Which brings us to the lawsuit Dhillon filed against Google last October on behalf of her potential future employer, the RNC. The lawsuit, filed weeks before the California recall election, alleges that the Mountain View company sent millions of RNC fundraising and organizing emails to users’ spam folders “because of the RNC’s political affiliation and views.”
Dhillon’s legal work appeals to conservatives, who loathe what they call performative political correctness — and progressives, who see it as a struggle to advance equality and multiculturalism. In October, she represented the descendants of law school founder Serranus Hastings, formerly UC Hastings. They challenged the state’s decision to rename the school the UC San Francisco School of Law because the founders sponsored the massacre of Indigenous peoples.
“Despite the Academy’s success as the state’s first public law school and its long history of educating lawyers and encouraging public service, modern day cancel-culturalists have set their sights on the Academy’s name,” the lawsuit says.
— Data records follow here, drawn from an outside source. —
(* ===== verification/ChainSamples.v ===== *)
(** * ChainSamples: a small tree of blocks

    A database that never fails, and four blocks: the genesis block, two easy blocks on
    top of each other, and a harder one beside them. *)

From stdpp Require Import base list numbers option gmap.
From Stdlib Require Import ZArith Lia.
From S2P Require Import Prelude Bytes Rlp RlpStream RlpFields Keccak OverlayDB Crypto Transaction BlockHeader Seal Receipt BlockChain ChainStore.
From S2P Require Import ChainTree ChainBlooms ChainIndex ChainProps.
Import CommonData RLP RLPStream RlpFields Keccak.

Module ChainSamples.
Import Bloom LogEntry Receipt BlockDetails BlockChain ChainStore ChainTree ChainBlooms ChainIndex ChainProps.
Import BlockHeader (BlockHeader, m_parentHash, m_number, m_gasUsed, m_logBloom, m_author, m_difficulty, m_hash, make_header, extractHeader,
  HeaderData, BlockData, WithSeal).

(** ** A database *)
#[export] Instance map_db : LevelDB (gmap bytes bytes) := {
  Get l k := default [] (l !! k);
  Write l b := (true, foldl (fun m kv => <[fst kv := snd kv]> m) l b);
}.
#[export] Instance map_db_laws : LevelDBLaws (gmap bytes bytes).
Proof.
  constructor. intros l b k. cbn [Get Write map_db fst snd]. revert l. induction b as [|[k' v] b IH]; intros l; cbn; [done|]. rewrite IH.
  destruct (batch_value b k); [done|]. destruct (decide (k' = k)) as [->|]; cbn; [by rewrite lookup_insert_eq|by rewrite lookup_insert_ne].
Qed.

(** ** Blocks *)

(** A block without transactions and uncles, ten seconds after its parent. *)
Definition block_of (parent : bytes) (number difficulty : Z) : bytes :=
  encode (Lst [Lst [Str parent; Str (FixedHash.zero 32); Str (FixedHash.zero 20); Str (FixedHash.zero 32); Str (FixedHash.zero 32);
                    Str (FixedHash.zero 32); Str (FixedHash.zero 256); int_item difficulty; int_item number; Str []; Str []; int_item (10 * number); Str []];
               Lst []; Lst []]).
Definition header_of (b : bytes) : BlockHeader :=
  match make_header b BlockData (FixedHash.zero 32) with Ok h => h | Err _ => BlockHeader.empty_header end.

Definition genesis_bytes : bytes := Eval vm_compute in block_of (FixedHash.zero 32) 0 5.
Definition genesis_header : BlockHeader := Eval vm_compute in header_of genesis_bytes.
Definition first_bytes : bytes := Eval vm_compute in block_of (m_hash genesis_header) 1 10.
Definition first_header : BlockHeader := Eval vm_compute in header_of first_bytes.
Definition second_bytes : bytes := Eval vm_compute in block_of (m_hash first_header) 2 10.
Definition second_header : BlockHeader := Eval vm_compute in header_of second_bytes.
Definition heavy_bytes : bytes := Eval vm_compute in block_of (m_hash genesis_header) 1 100.
Definition heavy_header : BlockHeader := Eval vm_compute in header_of heavy_bytes.

Definition sample_params : ChainParams :=
  {| operation := ChainOperationParams.defaults; genesisBlock := genesis_bytes; tieBreakingGas := true; allowFutureBlocks := false |}.
Definition sample_genesis : Genesis :=
  {| m_genesis := genesis_header;
     m_genesisHeaderBytes := match extractHeader genesis_bytes with Ok d => d | Err _ => [] end;
     m_genesisHash := m_hash genesis_header |}.
Definition block_ref (b : bytes) (h : BlockHeader) : VerifiedBlockRef := {| vb_block := b; vb_info := h; vb_transactions := [] |}.
Definition first := block_ref first_bytes first_header.
Definition second := block_ref second_bytes second_header.
Definition heavy := block_ref heavy_bytes heavy_header.
(** No receipts. *)
Definition no_receipts : bytes := [0xc0].

Lemma bytes_check l : forallb (fun b => (0 <=? b) && (b <? 256)) l = true -> bytes_ok l.
Proof. intros E. apply Forall_forall. intros x Hx%list_elem_of_In. rewrite forallb_forall in E. specialize (E x Hx). unfold is_byte. lia. Qed.

(** The encoding of the details fits. *)
Fixpoint item_check (t : Item) : bool :=
  match t with
  | Str s => forallb (fun b => (0 <=? b) && (b <? 256)) s
  | Lst l => forallb item_check l
  end.
Lemma item_check_ok t : item_check t = true -> item_ok t.
Proof.
  induction t as [s|l IH] using Item_rect'; cbn [item_check]; [apply bytes_check|]. intros E. apply item_ok_Lst, Forall_forall. intros t Ht.
  rewrite Forall_forall in IH. apply (IH t Ht). rewrite forallb_forall in E. by apply E, list_elem_of_In.
Qed.
Definition details_check (d : BlockDetails) : bool :=
  (0 <=? number d) && (number d <? 2 ^ 32) && (0 <=? totalDifficulty d) && (totalDifficulty d <? 2 ^ 256) && (zlen (parent d) =? 32)
  && forallb (fun c => zlen c =? 32) (children d) && item_check (details_item d) && (zlen (encode (details_item d)) <? maxLength).
Lemma details_check_ok d : details_check d = true -> details_ok d.
Proof.
  unfold details_check. rewrite !andb_true_iff. intros (((((((H1 & H2) & H3) & H4) & H5) & H6) & H7) & H8). split.
  - unfold uint_ok. lia.
  - unfold uint_ok. lia.
  - lia.
  - apply Forall_forall. intros c Hc%list_elem_of_In. rewrite forallb_forall in H6. specialize (H6 c Hc). lia.
  - split; [by apply item_check_ok|lia].
Qed.

(** A header that is read from a block is read alone too. *)
Lemma header_both b d n : extractHeader b = Ok d -> make d VeryStrict = Ok d -> BlockHeader.populate d (sha3 d) = Ok n ->
  make_header b BlockData (FixedHash.zero 32) = Ok n /\ make_header d HeaderData (FixedHash.zero 32) = Ok n.
Proof. intros Hd Hm Hp. unfold make_header. rewrite Hd, Hm. done. Qed.
Lemma node_check (h : bytes) (n : node) (d txs : bytes) :
  forallb (fun b => (0 <=? b) && (b <? 256)) h && (zlen h =? 32) && FixedHash.to_bool h && (0 <=? m_number (n_header n)) && (m_number (n_header n) <? 2 ^ 28)
    && (zlen (m_logBloom (n_header n)) =? 256) && forallb (fun b => (0 <=? b) && (b <? 256)) (m_logBloom (n_header n)) && details_check (details_of n) = true ->
  m_hash (n_header n) = h -> extractHeader (n_bytes n) = Ok d -> make d VeryStrict = Ok d -> BlockHeader.populate d (sha3 d) = Ok (n_header n) ->
  make (n_bytes n) VeryStrict = Ok (n_bytes n) -> nth (n_bytes n) 1 = Ok txs -> itemCount txs = Ok 0 -> node_ok h n.
Proof.
  rewrite !andb_true_iff. intros (((((((H1 & H2) & H3) & H4) & H5) & H6) & H7) & H8) Hh Hd Hmd Hpop Hr Ht Hc.
  destruct (header_both _ _ _ Hd Hmd Hpop) as [Hm Hm']. split; [lia|by apply bytes_check|done|done|done|by eauto| |lia| |].
  - exists (n_bytes n), txs, 0. split; [done|]. split; [done|]. split; [done|]. split; [lia|]. lia.
  - split; [lia|by apply bytes_check].
  - by apply details_check_ok.
Qed.
Definition got {E} (r : result E bytes) : bytes := match r with Ok d => d | Err _ => [] end.
Ltac sample_node n :=
  let d := eval vm_compute in (got (extractHeader (n_bytes n))) in
  let t := eval vm_compute in (got (nth (n_bytes n) 1)) in
  apply (node_check _ n d t); vm_compute; reflexivity.

Lemma sample_genesis_ok : genesis_ok sample_params sample_genesis.
Proof.
  split.
  - sample_node (genesis_node sample_params sample_genesis).
  - vm_compute. reflexivity.
  - vm_compute. reflexivity.
  - vm_compute. reflexivity.
Qed.

Lemma sample_insertable (T : tree) vb (pn : node) :
  T !! m_hash (vb_info vb) = None -> T !! m_parentHash (vb_info vb) = Some pn ->
  (m_number (vb_info vb) =? m_number (n_header pn) + 1) && details_check (details_of (addc (m_hash (vb_info vb)) pn)) = true ->
  node_ok (m_hash (vb_info vb)) (fresh_node vb (n_td pn + m_difficulty (vb_info vb))) ->
  insertable T vb no_receipts (n_td pn + m_difficulty (vb_info vb)).
Proof.
  intros Hn Hp [H1 H2]%andb_true_iff Hnode. split; [done| |done|].
  - exists pn. split; [done|]. split; [lia|]. split; [done|]. by apply details_check_ok.
  - exists []. eexists. split; vm_compute; reflexivity.
Qed.

(** ** The tree *)
Definition genesis_tree0 : tree := genesis_tree sample_params sample_genesis.
Definition tree1 : tree := extend genesis_tree0 first 15.
Definition tree2 : tree := extend tree1 second 25.

Definition node0 : node := genesis_node sample_params sample_genesis.
Definition node1 : node := fresh_node first 15.
Lemma first_insertable : insertable genesis_tree0 first no_receipts 15.
Proof.
  apply (sample_insertable genesis_tree0 first node0); [vm_compute; reflexivity..|]. sample_node node1.
Qed.
Lemma second_insertable : insertable tree1 second no_receipts 25.
Proof.
  apply (sample_insertable tree1 second node1); [vm_compute; reflexivity..|]. sample_node (fresh_node second 25).
Qed.
Lemma heavy_node : node_ok (m_hash heavy_header) (fresh_node heavy 105).
Proof. sample_node (fresh_node heavy 105). Qed.
Lemma heavy_insertable : insertable tree2 heavy no_receipts 105.
Proof.
  apply (sample_insertable tree2 heavy (addc (m_hash first_header) node0)); [vm_compute; reflexivity..|]. exact heavy_node.
Qed.

(** ** The states *)
Definition no_aux : VapashAux.VapashAux :=
  {| VapashAux.m_lights := ∅; VapashAux.m_fulls := ∅; VapashAux.m_epochs := ∅; VapashAux.m_seedHashes := [] |}.
Definition state0 : BlockChain (L := gmap bytes bytes) := snd (open sample_genesis (closed ∅ ∅ no_aux)).
Definition state1 := snd (insertBlockAndExtras sample_params sample_genesis first no_receipts 15 state0).
Definition state2 := snd (insertBlockAndExtras sample_params sample_genesis second no_receipts 25 state1).
Example heads : (m_lastBlockHash state0, m_lastBlockHash state1, m_lastBlockHash state2, m_lastBlockNumber state2) =
  (m_hash genesis_header, m_hash first_header, m_hash second_header, 2).
Proof. vm_compute. reflexivity. Qed.

(** A route without the common block. *)
Example route_without_common :
  fst (treeRoute (m_hash second_header) (m_hash first_header) false true true state2) = Ok ([m_hash second_header], m_hash first_header, 1).
Proof. vm_compute. reflexivity. Qed.

(** A switch to a shorter branch, a question about the number above its head, and a
    block with that number: the chain keeps naming the block that was left. *)
Definition third_bytes : bytes := Eval vm_compute in block_of (m_hash heavy_header) 2 10.
Definition third_header : BlockHeader := Eval vm_compute in header_of third_bytes.
Definition stale : result bc_exn bytes * BlockChain (L := gmap bytes bytes) :=
  (exec! insertBlockAndExtras sample_params sample_genesis heavy no_receipts 105 in
   exec! numberHash sample_genesis 2 in
   exec! insertBlockAndExtras sample_params sample_genesis (block_ref third_bytes third_header) no_receipts 115 in
   numberHash sample_genesis 2) state2.
Example dead_block_in_chain :
  fst stale = Ok (m_hash second_header) /\ m_lastBlockHash (snd stale) = m_hash third_header /\ m_lastBlockNumber (snd stale) = 2.
Proof. vm_compute. auto. Qed.

End ChainSamples.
Defending the school’s founder, Dhillon said, “Hastings was a civil rights leader in his day.” She tore up “a smear effort orchestrated by politicians for their own purposes.”
The case hits all the happy spots in the Republican Party. It called for “woke” attitudes and name-checked “cancel culture”. It allowed Dhillon to denounce “sloppy and poor legislation in this state.”
If Dhillon becomes RNC chairman, she may continue her legal battle.On Wednesday, during the debate between the candidates — in which Trump fundraiser Caroline Wren replaced Dhillon, who did not attend — Wren said Dhillon wants to work Lawyers focus full-time on election work. “Why don’t we go to (mostly Republican) districts to sue and get automatic registration? Put a drop box at every Cabela’s.”